Fig.4-15 New lanthanide-recognition compound PTA
Fig.4-16 PTA consisting of different substitution groups and its affinity for lanthanides
Lanthanides (Ln) are essential for high-technology industries, because they contribute to the performance improvement and/or size and weight reduction of high-technology products. This is possible because of the unique chemical properties of Ln. To further improve the performance and/or save energy of such products, it is important to improve the purification technique for Ln materials. However, all Ln elements have same stable valence states and similar ionic radii: therefore, the intra-series separation of Ln is extremely difficult. In this study, we synthesized a novel organic ligand PTA (= N-alkyl-N-phenyl-1,10-phenanthroline-2-carboxamide, Fig.4-15) which exhibits strong bonding with Ln, and by utilizing PTA, we succeeded in recognizing a slight difference in the ion size of Ln.

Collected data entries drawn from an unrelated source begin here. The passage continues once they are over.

Lemma moveT_refines cur next t sd sn dd dn_ :
  tree cur next t → in64 sd → in64 dd →
  (∀ c, ent t cur sd sn = Some c → nlink_room cur t c) →
  outcome cur next t (move_res (view t cur) sd sn dd dn_) (moveT cur t sd sn dd dn_) ∧
  tree cur next (moveT cur t sd sn dd dn_).2.
Proof.
  intros T Hsd Hdd Hroom. destruct (ent t cur sd sn) as [c|] eqn:He.
  2: { rewrite moveT_none by done. split; [|done]. apply outcome_fail; [done|]. by apply MoveNone. }
  rewrite (moveT_body _ _ _ _ _ _ c) by done.
  destruct (gr_ent _ (tr_graph _ _ _ T) sd sn c Hsd He) as (_ & _ & Hc & _).
  pose proof (linkT_refines cur next t dd dn_ c T Hdd Hc) as O.
  pose proof (linkT_tree cur next t dd dn_ c T Hdd Hc (Hroom c eq_refl)) as T1.
  destruct (oc_res _ _ _ _ _ O) as (v & Hres & Hv). destruct (linkT cur t dd dn_ c) as [e t1]. simpl in *.
  case_decide as E.
  2: { pose proof (oc_fail _ _ _ _ _ O E) as Eq. simpl in Eq. subst t1. split; [|done].
       apply outcome_fail; [done|]. apply MoveFail with c; [done| |done].
       destruct Hres; (done || by econstructor). }
  subst e. inversion Hres; subst.
  assert (ent t1 cur sd sn = Some c) as He1.
  { rewrite (view_ent_eq _ _ _ sd sn Hv) by done. simpl. by case_decide. }
  pose proof (unlinkT_refines cur next t1 sd sn T1 Hsd) as O1.
  split; [|by apply unlinkT_tree].
  rewrite (unlinkT_body _ _ _ _ c) in * by done. destruct (oc_res _ _ _ _ _ O1) as (v1 & Hres1 & Hv1).
  inversion Hres1 as [|c' Hc']; subst. simpl in *. replace c' with c in * by congruence.
  split; [|done|apply O1| |apply O1].
  - exists (v_unlink sd sn c (v_link dd dn_ c (view t cur))). split; [by apply MoveOk|].
    simpl. by rewrite Hv1, Hv.
  - transitivity t1; [apply O|apply O1].
Qed.

(** ** Records, fresh nodes, new snapshots *)

(** [f] rewrites attributes only. *)
Record attr_fn (f : NodeRec → NodeRec) : Prop := {
  af_type r : r_type (f r) = r_type r;
  af_nlink r : r_nlink (f r) = r_nlink r;
  af_dn r : r_dn (f r) = r_dn r;
  af_up r : r_up (f r) = r_up r;
  af_attrs r : attrs (f r) = f (attrs r);
  af_ok r : rec_ok r → rec_ok (f r)
}.

Lemma storeNode_tree cur next t id r f :
  tree cur next t → loadNode t id cur = Some r → attr_fn f →
  let t' := storeNode t id cur (f r) in
  tree cur next t' ∧ frozen cur t t' ∧ view t' cur ≡ v_update f id (view t cur).
Proof.
  intros T Hl [Hty Hnl Hdn Hup Hat Hok] t'. pose proof T as [Hsh G B].
  pose proof (shape_in64_cur _ _ _ Hsh) as Hcur. pose proof (loadNode_in64 _ _ _ _ Hl) as Hid.
  destruct (load_node _ _ _ _ _ _ Hsh Hcur Hl) as (_ & _ & _ & _ & Hr & _).
  specialize (Hok r Hr).
  pose proof (storeNode_update _ _ _ _ _ f Hsh Hl Hok (Hdn r) (Hup r) (Hat r)) as V.
  destruct (storeNode_view _ _ _ _ _ _ Hsh Hl Hok (Hdn r) (Hup r)) as [_ P].
  split_and!; [split| |done].
  - eapply shape_storeNode; eauto.
  - unfold t'. rewrite V. by apply graph_update.
  - intros c d n ??. unfold t'. rewrite (P c d n) by done. rewrite (B c d n) by done.
    by rewrite (view_ent_eq _ _ _ d n V).
  - by apply frozen_storeNode.
Qed.

(** The id counter's node does not exist yet. *)
Lemma node_fresh cur next t s : shape cur next t → in64 s → node t next s = None.
Proof.
  intros Hsh Hs. destruct (node t next s) eqn:E; [|done].
  pose proof (sh_next _ _ _ Hsh). apply Hsh in E; [lia|word_lia|done].
Qed.
Lemma load_fresh cur next t : shape cur next t → loadNode t next cur = None.
Proof.
  intros Hsh. pose proof (sh_next _ _ _ Hsh). apply loadNode_None; [apply Hsh|word_lia|by eapply shape_in64_cur|].
  intros s ??. by eapply node_fresh.
Qed.

Lemma shape_create cur next t r :
  shape cur next t → next + 1 <= 2 ^ 63 → rec_ok r → (∃ ty, r_type r = tcode ty) →
  r_dn r = cur → r_up r = cur → shape cur (next + 1) (storeNode t next cur r).
Proof.
  intros Hsh Hmax Hr Hty Hdn Hup. pose proof (shape_in64_cur _ _ _ Hsh) as Hcur.
  pose proof (sh_next _ _ _ Hsh) as Hn. pose proof (sh_cur _ _ _ Hsh). assert (in64 next) by word_lia.
  split; try apply Hsh; try lia.
  - apply kv_wf_storeNode; [apply Hsh|done..].
  - intros id s r' ??. rewrite node_storeNode by done. case_decide as E.
    + destruct E as [-> ->]. intros [= <-]. split_and!; [lia..|done].
    + intros Hnode. destruct (sh_node _ _ _ Hsh id s r') as (?&?&?&?&?); try done. split_and!; [lia..|done].
  - intros id s s' r1 r2 ???. rewrite !node_storeNode by done.
    repeat case_decide; try destruct_and!; subst; intros; simplify_eq; try done.
    + by rewrite (node_fresh _ _ _ _ Hsh) in * by done.
    + by rewrite (node_fresh _ _ _ _ Hsh) in * by done.
    + by apply (sh_type _ _ _ Hsh id s s').
  - intros d v n c ??. rewrite dn_storeNode, node_storeNode by done. intros Hd.
    destruct (sh_dn _ _ _ Hsh d v n c) as (r1 & Hr1 & Hv); [done..|].
    case_decide as E; [|eauto]. destruct E as [-> ->]. by rewrite (node_fresh cur) in Hr1.
  - intros c v d n ???. rewrite up_storeNode, node_storeNode by done. intros Hu.
    destruct (sh_up _ _ _ Hsh c v d n) as (r1 & Hr1 & Hv); [done..|].
    case_decide as E; [|eauto]. destruct E as [-> ->]. by rewrite (node_fresh cur) in Hr1.
  - intros s id' ??. rewrite chg_storeNode, node_storeNode, (sh_chg _ _ _ Hsh) by done.
    case_decide; naive_solver.
Qed.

PTA is mainly composed of an amide group and a phenanthroline (Phen) moiety. An amide oxygen atom shows a high affinity for Ln, and an amide nitrogen can be substituted by various substitution groups. The Phen moiety has a rigid frame that is not easily expanded, contracted, or twisted, and can bond with Ln through two nitrogen atoms. Generally, the affinity of Phen for metal ions decreases significantly in acidic conditions because of the protonation of nitrogen atoms. However, in the case of PTA, the nitrogen atoms in the Phen moiety show a high affinity for Ln even in highly acidic conditions because of the effect of the amide oxygen atom that is not easily protonated and strongly attracts Ln even in acidic condition[1]. Furthermore, it has been revealed that the selectivity tendency of PTA for Ln changes upon modifying the substitution groups at the amide nitrogen. For example, PTA consisting of methyl and phenyl groups as substitution groups at the amide nitrogen shows the highest affinity for Sm: in contrast, a PTA in which the phenyl group is replaced by a tolyl group shows the highest affinity for Nd (Fig.4-16)[2]. In other words, the suitable ion size for complexation changes upon changing the substitution groups. In PTA, the change in substitution groups causes a slight change in the nitrogen-nitrogen distance in the Phen moiety. Thus, we synthesized some PTA derivatives having different substitution groups and investigated the chemical structures of these Ln complexes by using X-ray crystallography and other methods. The results revealed that a correspondence between the ion size of Ln and the form of the rigid Phen moiety is required for strong bonding between them. Moreover, the suitable ion size can be controlled by the modulation of the form of the Phen moiety (nitrogen-nitrogen distance), followed by the modification of substitution groups.
The separation of Ln on the basis of the ion-size recognition property of PTA will facilitate the establishment of an innovative single-element separation technique for Ln.